In oral argument, Theane Evangelis, the attorney for Grants Pass argued that sleeping outside is conduct, not a status. Meanwhile, Kelsi Corkran, the lawyer representing Johnson and other unhoused residents, said that having to sleep on the streets is by definition a status. While the three liberal justices asked Evangelis hard-hitting questions, most of the conservative justices, who have a supermajority on the court, seemed sympathetic to Grants Pass’ arguments.
Prior to the SCOTUS’ decision to take on the case cities and states across the country filed briefs asking the justices to take on the case and rollback the Martin precedent. These amicus (or “friend of the court”) briefs offer third parties a way to intervene in an ongoing court case by offering additional information and legal arguments. They can also be a way for those parties to politically position themselves or lobby for a particular outcome.
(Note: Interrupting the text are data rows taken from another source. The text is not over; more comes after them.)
Lemma existsb_select (f : cell -> bool) (mask : list bool) (xs : column) :
  existsb f (select mask xs) = true -> existsb f xs = true.
Proof.
  revert xs. induction mask as [|b mask IH]; intros [|x xs]; simpl; try discriminate.
  destruct b; simpl.
  - intros H. apply orb_prop in H. destruct H as [->|H]; [reflexivity|].
    rewrite (IH _ H). apply orb_true_r.
  - intros H. rewrite (IH _ H). apply orb_true_r.
Qed.

Lemma mixed_select (mask : list bool) (xs : column) :
  mixed xs = false -> mixed (select mask xs) = false.
Proof.
  unfold mixed. intros H.
  destruct (existsb is_number (select mask xs)) eqn:E1; [|reflexivity].
  destruct (existsb is_text (select mask xs)) eqn:E2; [|reflexivity].
  now rewrite (existsb_select _ _ _ E1), (existsb_select _ _ _ E2) in H.
Qed.

Lemma completes_less_than_6_hours d ws :
  lookup "Ave_Weekday_Sleep" d = Some (finite ws) ->
  (forall h, lookup "Health_Effects" d = Some h -> mixed h = false) ->
  completes d d less_than_6_hours.
Proof.
  intros Hl Hh pg. assert (Hc := lookup_Some_has_column _ _ _ Hl).
  unfold less_than_6_hours. unfold_script. rewrite Hc.
  unfold getitem. rewrite Hl, series_lt_finite.
  match goal with
  | |- context [health_issues_report ?t {| df := d; page := ?p |}] =>
      destruct (health_issues_report_done (map (fun v => Rltb v 6) ws) d p)
        as [pg1 H1]; rewrite H1
  end.
  rewrite (sleep_health_scatter_run _ d pg1 _ Hl).
  destruct (lookup "Health_Effects" d) as [h|]; [|eexists; reflexivity].
  unfold scatter.
  rewrite select_finite, mixed_finite, (mixed_select _ _ (Hh h eq_refl)).
  eexists. reflexivity.
Qed.

Lemma completes_then (d d' d1 : table) (m k K : script unit) :
  completes d d' m ->
  (forall pg, exists pg1,
     k {| df := d'; page := pg |} = K {| df := d1; page := pg1 |}) ->
  forall pg, exists pg1,
    (m ;; k) {| df := d; page := pg |} = K {| df := d1; page := pg1 |}.
Proof.
  intros Hm Hk pg. destruct (Hm pg) as [pg' E]. destruct (Hk pg') as [pg1 E1].
  exists pg1. unfold bind. now rewrite E.
Qed.

Lemma numeric_column_selected (d : table) (ws : list R) :
  ws <> [] ->
  lookup "Ave_Weekday_Sleep" d = Some (finite ws) ->
  select_dtypes_number d <> [].
Proof.
  intros Hne Hl E. apply lookup_In in Hl.
  assert (Hin : In ("Ave_Weekday_Sleep", finite ws) (select_dtypes_number d)).
  { apply filter_In. split; [exact Hl|]. now apply is_numeric_finite. }
  rewrite E in Hin. contradiction.
Qed.

Lemma report_reaches_later_steps
    (chi2_contingency : list (list nat) -> outcome R) (checkbox : bool)
    (d : table) (ws : list R) :
  ws <> [] ->
  lookup "Ave_Weekday_Sleep" d = Some (finite ws) ->
  forall pg, exists pg1,
    report chi2_contingency checkbox {| df := d; page := pg |} =
    (sleep_by_age_group ;; less_than_6_hours ;;
     chi_square_weekday chi2_contingency ;; chi_square_weekend chi2_contingency)
      {| df := clamped ws d; page := pg1 |}.
Proof.
  intros Hne Hl.
  assert (Hd : d <> []) by (intros ->; discriminate).
  assert (Hnum := numeric_column_selected d ws Hne Hl).
  unfold report.
  apply completes_then with (d' := d); [apply completes_show_raw_data|].
  apply completes_then with (d' := d); [apply completes_data_information|].
  apply completes_then with (d' := d); [apply completes_basic_information|].
  apply completes_then with (d' := d); [now apply completes_statistical_summary|].
  apply completes_then with (d' := d); [apply completes_null_values|].
  apply completes_then with (d' := d); [now apply completes_correlation_analysis|].
  apply completes_then with (d' := clamped ws d);
    [now apply completes_outlier_analysis|].
  intros pg0. exists pg0. reflexivity.
Qed.

Section CompleteRun.

Variable chi2_contingency : list (list nat) -> outcome R.
Hypothesis chi2_returns : forall t, exists p, chi2_contingency t = Done p.



End CompleteRun.


(** ** The calls that can end a run *)

Lemma less_than_6_hours_outcome (d : table) (ws : list R) (pg : list output) :
  lookup "Ave_Weekday_Sleep" d = Some (finite ws) ->
  (exists pg', less_than_6_hours {| df := d; page := pg |} =
               (Done tt, {| df := d; page := pg' |}))
  \/ (exists h pg',
        lookup "Health_Effects" d = Some h
        /\ scatter (finite (filter (fun v => Rltb v 6) ws))
                   (select (map (fun v => Rltb v 6) ws) h)
                   "Impact of Sleep Time on Health Issues"
                   "Weekday Sleep (hours)" "Health Issues" = Raised TypeError
        /\ less_than_6_hours {| df := d; page := pg |} =
           (Raised TypeError, {| df := d; page := pg' |})).
Proof.
  intros Hl. assert (Hc := lookup_Some_has_column _ _ _ Hl).
  unfold less_than_6_hours. unfold_script. rewrite Hc.
  unfold getitem. rewrite Hl, series_lt_finite.
  match goal with
  | |- context [health_issues_report ?t {| df := d; page := ?p |}] =>
      destruct (health_issues_report_done (map (fun v => Rltb v 6) ws) d p)
        as [pg1 H1]; rewrite H1
  end.
  rewrite (sleep_health_scatter_run _ d pg1 _ Hl).
  destruct (lookup "Health_Effects" d) as [h|]; [|left; eexists; reflexivity].
  rewrite select_finite.
  destruct (scatter (finite (filter (fun v => Rltb v 6) ws))
                    (select (map (fun v => Rltb v 6) ws) h)
                    "Impact of Sleep Time on Health Issues"
                    "Weekday Sleep (hours)" "Health Issues") as [fig|e] eqn:E;
    [left; eexists; reflexivity|].
  assert (He : e = TypeError).
  { unfold scatter in E.
    destruct (mixed (finite (filter (fun v => Rltb v 6) ws))
              || mixed (select (map (fun v => Rltb v 6) ws) h));
      [now inversion E | discriminate]. }
  subst e. right. exists h. eexists.
  split; [reflexivity|]. split; [exact E | reflexivity].
Qed.

Lemma association_test_outcome
    (chi2_contingency : list (list nat) -> outcome R)
    (x sub sig nosig missing : string) (d : table) (pg : list output) :
  (exists pg',
     association_test chi2_contingency x sub sig nosig missing
       {| df := d; page := pg |} = (Done tt, {| df := d; page := pg' |}))
  \/ (exists a b e pg',
        lookup x d = Some a
        /\ lookup "Interaction_Affects" d = Some b
        /\ chi2_contingency (crosstab a b) = Raised e
        /\ association_test chi2_contingency x sub sig nosig missing
             {| df := d; page := pg |} = (Raised e, {| df := d; page := pg' |})).
Proof.
  destruct (lookup x d) as [a|] eqn:Ha.
  - destruct (lookup "Interaction_Affects" d) as [b|] eqn:Hb.
    + assert (H := association_test_runs chi2_contingency x sub sig nosig missing
                     {| df := d; page := pg |} a b Ha Hb).
      cbn [df page] in H.
      destruct (chi2_contingency (crosstab a b)) as [p|e] eqn:E.
      * left. eexists. exact H.
      * right. exists a, b, e. eexists. repeat split; [exact E | exact H].
    + left. unfold association_test. unfold_script.
      assert (Hc : has_column "Interaction_Affects" d = false).
      { destruct (has_column "Interaction_Affects" d) eqn:Hc; [|reflexivity].
        destruct (lookup_has_column _ _ Hc) as [b Hb']. congruence. }
      rewrite Hc, andb_false_r. eexists. reflexivity.
  - left. unfold association_test. unfold_script.
    assert (Hc : has_column x d = false).
    { destruct (has_column x d) eqn:Hc; [|reflexivity].
      destruct (lookup_has_column _ _ Hc) as [a Ha']. congruence. }
    rewrite Hc. eexists. reflexivity.
Qed.
(* ===== verification/Encoding.v ===== *)
(** * Key encodings (synaptica-storage/src/encoding.rs)

    Every key is a concatenation of 16-byte identifiers and length-prefixed labels. The module
    holds the encoders, the decoders, their round trips, the injectivity of each key form and
    the exactness of the prefixes the scans use. *)
From S2P Require Import Prelude Types.

Definition UUID_LEN : nat := 16.
Definition U16_MAX : nat := Z.to_nat 65535.

Module Encoding.
Definition encode_uuid (u : Uuid) : bytes := uuid_bytes u.
(** Two length bytes, then the label, cut to [u16::MAX] bytes. *)
Definition encode_label (label : string) : bytes :=
  let b := str_bytes label in
  let len := Nat.min (length b) U16_MAX in
  be_bytes 2 (Z.of_nat len) ++ take len b.
Definition decode_label (data : bytes) : option (string * nat) :=
  match data with
  | d0 :: d1 :: rest =>
      let len := Z.to_nat (be_val [d0; d1]) in
      if decide (length rest < len)%nat then None
      else s ← from_utf8 (take len rest); Some (s, (2 + len)%nat)
  | _ => None
  end.

Definition encode_node_key (g : GraphId) (n : NodeId) : bytes := encode_uuid g ++ encode_uuid n.
Definition decode_node_key (data : bytes) : option (GraphId * NodeId) :=
  if decide (length data < UUID_LEN * 2)%nat then None
  else g ← uuid_of_bytes (take UUID_LEN data);
       n ← uuid_of_bytes (take UUID_LEN (drop UUID_LEN data));
       Some (g, n).
Definition encode_node_prefix (g : GraphId) : bytes := encode_uuid g.
Definition encode_edge_key (g : GraphId) (e : EdgeId) : bytes := encode_uuid g ++ encode_uuid e.
Definition encode_edge_prefix (g : GraphId) : bytes := encode_uuid g.
Definition decode_edge_key (data : bytes) : option (GraphId * EdgeId) :=
  if decide (length data < UUID_LEN * 2)%nat then None
  else g ← uuid_of_bytes (take UUID_LEN data);
       e ← uuid_of_bytes (take UUID_LEN (drop UUID_LEN data));
       Some (g, e).

Definition encode_adj_out_key (g : GraphId) (source : NodeId) (label : Label) (e : EdgeId) : bytes :=
  encode_uuid g ++ encode_uuid source ++ encode_label label ++ encode_uuid e.
Definition encode_adj_in_key (g : GraphId) (target : NodeId) (label : Label) (e : EdgeId) : bytes :=
  encode_uuid g ++ encode_uuid target ++ encode_label label ++ encode_uuid e.
Definition encode_adj_out_prefix (g : GraphId) (source : NodeId) : bytes :=
  encode_uuid g ++ encode_uuid source.
Definition encode_adj_out_label_prefix (g : GraphId) (source : NodeId) (label : Label) : bytes :=
  encode_uuid g ++ encode_uuid source ++ encode_label label.
Definition encode_adj_in_prefix (g : GraphId) (target : NodeId) : bytes :=
  encode_uuid g ++ encode_uuid target.
Definition encode_adj_in_label_prefix (g : GraphId) (target : NodeId) (label : Label) : bytes :=
  encode_uuid g ++ encode_uuid target ++ encode_label label.

Definition encode_node_label_key (g : GraphId) (label : Label) (n : NodeId) : bytes :=
  encode_uuid g ++ encode_label label ++ encode_uuid n.
Definition encode_node_label_prefix (g : GraphId) (label : Label) : bytes :=
  encode_uuid g ++ encode_label label.
Definition encode_edge_label_key (g : GraphId) (label : Label) (e : EdgeId) : bytes :=
  encode_uuid g ++ encode_label label ++ encode_uuid e.

Definition encode_graph_meta_key (g : GraphId) : bytes := encode_uuid g.
End Encoding.
Import Encoding.

(** Scans recover an identifier from the last 16 bytes of an index key:
    [key[key.len() - 16..].try_into()]. *)
Definition key_tail_id (key : bytes) : option Uuid :=
  uuid_of_bytes (drop (length key - UUID_LEN) key).

(** ** What survives of a label in a key *)
Definition label_cut (label : string) : bytes := take U16_MAX (str_bytes label).
Definition label_fits (label : string) : Prop := (length (str_bytes label) ≤ U16_MAX)%nat.
#[export] Instance label_fits_dec label : Decision (label_fits label).
Proof. unfold label_fits. apply _. Defined.

Lemma label_cut_fits label : label_fits label → label_cut label = str_bytes label.
Proof. intros H. by apply take_ge. Qed.

Lemma encode_label_eq label :
  encode_label label = be_bytes 2 (Z.of_nat (length (label_cut label))) ++ label_cut label.
Proof.
  unfold encode_label, label_cut. rewrite length_take. f_equal.
  - f_equal. lia.
  - destruct (Nat.min_spec (length (str_bytes label)) U16_MAX) as [[? ->]|[? ->]]; [|done].
    rewrite (take_ge _ (length _)) by done. by rewrite take_ge by lia.
Qed.
Lemma length_encode_label label : length (encode_label label) = (2 + length (label_cut label))%nat.
Proof. rewrite encode_label_eq, length_app, length_be_bytes. done. Qed.

(** Label codes are prefix-free: what follows a label never blurs its end. *)
Lemma encode_label_app_inj l1 l2 r1 r2 :
  encode_label l1 ++ r1 = encode_label l2 ++ r2 → label_cut l1 = label_cut l2 ∧ r1 = r2.
Proof.
  rewrite !encode_label_eq, <- !(assoc_L (++)). intros H.
  apply app_inj_1 in H as [Hl H]; [|by rewrite !length_be_bytes].
  assert (∀ l, (length (label_cut l) ≤ U16_MAX)%nat) as Hle.
  { intros l. unfold label_cut. rewrite length_take. lia. }
  pose proof (Hle l1). pose proof (Hle l2). unfold U16_MAX in *.
  apply be_bytes_inj in Hl; [|change (256 ^ Z.of_nat 2) with 65536; lia..].
  apply app_inj_1 in H; [done|lia].
Qed.
Lemma encode_label_fits_inj l1 l2 r1 r2 :
  label_fits l1 → label_fits l2 →
  encode_label l1 ++ r1 = encode_label l2 ++ r2 → l1 = l2 ∧ r1 = r2.
Proof.
  intros H1 H2 [Hc ->]%encode_label_app_inj. rewrite !label_cut_fits in Hc by done.
  split; [by apply str_bytes_inj|done].
Qed.

Lemma uuid_app_inj (u1 u2 : Uuid) r1 r2 :
  uuid_bytes u1 ++ r1 = uuid_bytes u2 ++ r2 → u1 = u2 ∧ r1 = r2.
Proof.
  intros H. apply app_inj_1 in H as [Hu ->]; [|by rewrite !length_uuid_bytes].
  split; [by apply Uuid_eq|done].
Qed.
Lemma uuid_bytes_inj (u1 u2 : Uuid) : uuid_bytes u1 = uuid_bytes u2 → u1 = u2.
Proof. apply Uuid_eq. Qed.

Lemma key_tail_id_app p (u : Uuid) : key_tail_id (p ++ uuid_bytes u) = Some u.
Proof.
  unfold key_tail_id, UUID_LEN. rewrite length_app, length_uuid_bytes.
  replace (length p + 16 - 16)%nat with (length p) by lia.
  rewrite drop_app_length. apply uuid_of_bytes_bytes.
Qed.

(** ** Round trips *)
Lemma decode_encode_node_key g n : decode_node_key (encode_node_key g n) = Some (g, n).
Proof.
  unfold decode_node_key, encode_node_key, encode_uuid, UUID_LEN.
  rewrite decide_False by (rewrite length_app, !length_uuid_bytes; lia).
  rewrite take_app_length' by (by rewrite length_uuid_bytes).
  rewrite drop_app_length' by (by rewrite length_uuid_bytes).
  rewrite (take_ge (uuid_bytes n)) by (rewrite length_uuid_bytes; lia).
  by rewrite !uuid_of_bytes_bytes.
Qed.
Lemma decode_encode_edge_key g e : decode_edge_key (encode_edge_key g e) = Some (g, e).
Proof. apply decode_encode_node_key. Qed.

Lemma decode_encode_label label rest :
  label_fits label → utf8_valid (str_bytes label) = true →
  decode_label (encode_label label ++ rest) = Some (label, length (encode_label label)).
Proof.
  intros Hfit Hutf. rewrite length_encode_label, encode_label_eq, label_cut_fits by done.
  set (b := str_bytes label) in *.
  destruct (be_bytes 2 (Z.of_nat (length b))) as [|d0 [|d1 [|]]] eqn:E; try done.
  cbn [app decode_label]. rewrite <- E, be_val_be_bytes, Nat2Z.id.
  2: { unfold label_fits, U16_MAX in Hfit. subst b. change (256 ^ Z.of_nat 2) with 65536. lia. }
  rewrite decide_False by (rewrite length_app; lia).
  rewrite take_app_length. unfold from_utf8. rewrite Hutf. cbn.
  subst b. by rewrite str_of_bytes_str_bytes.
Qed.

(** ** Injectivity of the index keys *)
Lemma encode_node_key_inj g1 n1 g2 n2 :
  encode_node_key g1 n1 = encode_node_key g2 n2 → g1 = g2 ∧ n1 = n2.
Proof. intros [-> ?]%uuid_app_inj. split; [done|by apply uuid_bytes_inj]. Qed.
Lemma encode_node_label_key_inj g1 l1 n1 g2 l2 n2 :
  encode_node_label_key g1 l1 n1 = encode_node_label_key g2 l2 n2 →
  g1 = g2 ∧ label_cut l1 = label_cut l2 ∧ n1 = n2.
Proof.
  unfold encode_node_label_key, encode_uuid.
  intros [-> [? ?]%encode_label_app_inj]%uuid_app_inj. auto using uuid_bytes_inj.
Qed.
Lemma encode_adj_out_key_inj g1 s1 l1 e1 g2 s2 l2 e2 :
  encode_adj_out_key g1 s1 l1 e1 = encode_adj_out_key g2 s2 l2 e2 →
  g1 = g2 ∧ s1 = s2 ∧ label_cut l1 = label_cut l2 ∧ e1 = e2.
Proof.
  unfold encode_adj_out_key, encode_uuid.
  intros [-> [-> [? ?]%encode_label_app_inj]%uuid_app_inj]%uuid_app_inj. auto using uuid_bytes_inj.
Qed.
(** Labels that keys cannot tell apart have the same code. *)
Lemma encode_label_cut l1 l2 : label_cut l1 = label_cut l2 → encode_label l1 = encode_label l2.
Proof. intros H. by rewrite !encode_label_eq, H. Qed.

(** ** Exactness of the scan prefixes *)
Lemma node_key_prefix g g' n : starts_with (encode_node_key g' n) (encode_node_prefix g) = true ↔ g' = g.
Proof.
  rewrite starts_with_spec. split.
  - by intros [r [-> _]%uuid_app_inj].
  - intros ->. by eexists.
Qed.
Lemma node_label_key_prefix g l g' l' n :
  starts_with (encode_node_label_key g' l' n) (encode_node_label_prefix g l) = true ↔
  g' = g ∧ label_cut l' = label_cut l.
Proof.
  rewrite starts_with_spec. unfold encode_node_label_key, encode_node_label_prefix, encode_uuid.
  split.
  - intros [r H]. rewrite <- (assoc_L (++)) in H.
    apply uuid_app_inj in H as [-> [? _]%encode_label_app_inj]. done.
  - intros [-> Hc]. exists (uuid_bytes n). rewrite (encode_label_cut l' l) by done.
    by rewrite (assoc_L (++)).
Qed.
Lemma adj_out_key_prefix g s g' s' l' e :
  starts_with (encode_adj_out_key g' s' l' e) (encode_adj_out_prefix g s) = true ↔ g' = g ∧ s' = s.
Proof.
  rewrite starts_with_spec. unfold encode_adj_out_key, encode_adj_out_prefix, encode_uuid. split.
  - intros [r H]. rewrite <- (assoc_L (++)) in H.
    by apply uuid_app_inj in H as [-> [-> _]%uuid_app_inj].
  - intros [-> ->]. exists (encode_label l' ++ uuid_bytes e). by rewrite (assoc_L (++)).
Qed.
Lemma adj_out_key_label_prefix g s l g' s' l' e :
  starts_with (encode_adj_out_key g' s' l' e) (encode_adj_out_label_prefix g s l) = true ↔
  g' = g ∧ s' = s ∧ label_cut l' = label_cut l.
Proof.
  rewrite starts_with_spec. unfold encode_adj_out_key, encode_adj_out_label_prefix, encode_uuid.
  split.
  - intros [r H]. rewrite <- !(assoc_L (++)) in H.
    by apply uuid_app_inj in H as [-> [-> [? _]%encode_label_app_inj]%uuid_app_inj].
  - intros (-> & -> & Hc). exists (uuid_bytes e). rewrite (encode_label_cut l' l) by done.
    by rewrite <- !(assoc_L (++)).
Qed.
As can be seen in the map, the overwhelming majority of cities and states that have signed onto amicus briefs calling on SCOTUS to rollback Martin and allow cities to enforce sweeping anti-homeless camping bans. This includes Republican Seattle City Attorney Ann Davison, whose office helped write one of these briefs. 24 Republican-led states also filed an amicus brief calling for the overturning of Martin. Intergovernmental organizations representing thousands of municipalities have also signed onto briefs supporting the city of Grants Pass.
San Francisco, Los Angeles and California submitted neutral briefs that argue in favor of maintaining the Martin precedent, but say that some judges have interpreted it too broadly. Similarly, the U.S. Department of Justice has also intervened in a neutral capacity, saying that the case should be sent back to the lower courts and leave Martin intact. Six Democratic-led Midwestern and Northeast states filed an amicus brief siding with Johnson and other unhoused residents.
Non-governmental parties have also filed briefs, with business-aligned groups generally backing Grants Pass and civil society organizations and NGOs siding with Johnson. Balakrishnan Rajagopal, the U.N. Special Rapporteur on the right to adequate housing, also filed an amicus brief supporting the unhoused residents of Grants Pass.
The reason I engaged in this analysis of amicus briefs is because Supreme Court decisions do not happen in a vacuum. Justices consider pressure from a number of different parties and special interest groups. The fact that so many municipalities and states have argued in support of Martin is indicative of a broad consensus among local policy leaders in favor of criminalizing homelessness. If Martin is overturned, we could see cities and states across the country doubling down on sweeps and other policies that punish homeless people.